The most unsettling moments of The Babadook are subversions of what viewers understand Amelia to be, particularly what a mother should be. The film comfortably slips you into the lives of this duo, familiarizing you deeply with Amelia’s strained lifestyle. She is perpetually exhausted, woken up in the middle of the night by Samuel’s screams. She has little time for herself and her own desires, particularly romantic, and she is still not over the death of her husband. But Amelia is also fiercely protective of her son, consistently working to humanize him in the face of people who want to ostracize Samuel rather than understand him.

She is not a bad parent, but Amelia’s relationship with her child is shadowed by darker impulses. “I can’t stand being around your son,” her sister Claire says to her. “And you can’t stand being around him yourself.” The scene in which Samuel lingers sadly by the bed asking for food while Amelia screams about needing sleep is heartbreaking. And when she later corners him to growl, “You don’t know how many times I wished it was you, not him, that died,” referring to her late husband, and Samuel responds with a whimpering, “I just want you to be happy,” the horror of her secret thoughts is laid bare. Where does a scary movie take a child when his textbook savior is also his villain?
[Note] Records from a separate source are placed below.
(* ===== verification/Sorting.v ===== *)
(** * ORDER BY

    A stable insertion sort by any strict weak order, and the facts the queries
    need: it permutes its input, sorts it, and commutes with filters. *)

From S2P Require Import Prelude.

Section Sort.
Context {A : Type} (before : A -> A -> bool).

Fixpoint insert_by (a : A) (l : list A) : list A :=
  match l with
  | [] => [a]
  | q :: l' => if before q a then q :: insert_by a l' else a :: l
  end.
Definition sort_by (l : list A) : list A := fold_right insert_by [] l.

(** Nothing is before an earlier element. *)
Fixpoint ordered (l : list A) : Prop :=
  match l with [] => True | a :: l' => (forall q, q ∈ l' -> before q a = false) /\ ordered l' end.

Lemma insert_by_perm a l : insert_by a l ≡ₚ a :: l.
Proof. induction l as [|q l IH]; cbn; [done|]. destruct (before q a); [|done]. rewrite IH. constructor. Qed.

Lemma sort_by_perm l : sort_by l ≡ₚ l.
Proof. induction l as [|a l IH]; cbn; [done|]. by rewrite insert_by_perm, IH. Qed.

Lemma sort_by_in l x : x ∈ sort_by l <-> x ∈ l.
Proof. by rewrite sort_by_perm. Qed.

Lemma sort_by_length l : length (sort_by l) = length l.
Proof. apply Permutation_length, sort_by_perm. Qed.

Lemma sort_by_id l : ordered l -> sort_by l = l.
Proof.
  induction l as [|a l IH]; [done|]. intros [Ha Hl]. change (insert_by a (sort_by l) = a :: l). rewrite IH by done.
  destruct l as [|q l]; [done|]. cbn. by rewrite Ha by left.
Qed.

Class StrictWeakOrder : Prop := {
  swo_asym : forall a b, before a b = true -> before b a = false;
  swo_split : forall a b c, before a c = true -> before a b = true \/ before b c = true }.

Context {swo : StrictWeakOrder}.

Lemma insert_by_ordered a l : ordered l -> ordered (insert_by a l).
Proof.
  induction l as [|q l IH]; cbn; intros Ho; [split; [by intros q ?%elem_of_nil|done]|]. destruct Ho as [Hq Ho].
  destruct (before q a) eqn:E; cbn.
  - split; [|by apply IH]. intros r Hr. rewrite insert_by_perm in Hr. apply elem_of_cons in Hr as [-> | Hr].
    + by apply swo_asym.
    + by apply Hq.
  - split; [|done]. intros r [-> | Hr]%elem_of_cons; [done|]. apply not_true_iff_false. intros Hra.
    destruct (swo_split r q a Hra) as [H|H]; [by rewrite (Hq r Hr) in H|congruence].
Qed.

Lemma sort_by_ordered l : ordered (sort_by l).
Proof. induction l as [|a l IH]; cbn; [done|]. by apply insert_by_ordered. Qed.

Lemma insert_by_filter (f : A -> bool) a l : ordered l ->
  List.filter f (insert_by a l) = if f a then insert_by a (List.filter f l) else List.filter f l.
Proof.
  induction l as [|q l IH]; cbn; intros Ho; [by destruct (f a)|]. destruct Ho as [Hq Ho].
  destruct (before q a) eqn:E; cbn.
  - rewrite IH by done. destruct (f q), (f a); cbn; try done. by rewrite E.
  - destruct (f a) eqn:Fa; [|done]. destruct (f q) eqn:Fq; cbn; [by rewrite E|].
    destruct (List.filter f l) as [|r k] eqn:El; [done|]. cbn.
    assert (r ∈ l) as Hr by (eapply list_elem_of_In, List.filter_In; rewrite El; by left).
    destruct (before r a) eqn:Era; [|done]. destruct (swo_split r q a Era) as [H|H]; [|congruence].
    by rewrite (Hq r Hr) in H.
Qed.

Lemma sort_by_filter (f : A -> bool) l : sort_by (List.filter f l) = List.filter f (sort_by l).
Proof.
  induction l as [|a l IH]; [done|]. change (sort_by (a :: l)) with (insert_by a (sort_by l)).
  rewrite insert_by_filter by apply sort_by_ordered. rewrite <- IH. cbn [List.filter]. by destruct (f a).
Qed.
End Sort.

Arguments StrictWeakOrder {A} before.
Amelia crawls up walls, kills the family dog, shrieks like a monster, and yet the brutally honest moments when she is just face to face with her son are terrifying because they come not from the Babadook, but from the repressive corners of her own mind. “I was really wanting to explore parenting from a very real perspective,” Jennifer Kent said of writing the film. “Now, I’m not saying we all want to go and kill our kids, but a lot of women struggle. And it is a very taboo subject, to say that motherhood is anything but a perfect experience for women.” When Samuel screams at Amelia that she is not his mother, he is right. But she’s not unrecognizable for being possessed by the Babadook; she’s unrecognizable for letting the worst parts of herself, the parts she keeps locked up (her grief, her depression), overcome her parenting.

Amelia is not a cookie-cutter evil mom or an innocent, doting mother, but a fully fleshed-out female protagonist. That her actions cannot be simply attributed to evil spirits or demonic possession is the reason The Babadook is such a worthwhile, and scary, film. This isn’t about monsters against children, or monsters against mothers; it’s about a mother against a valid and vulnerable part of herself.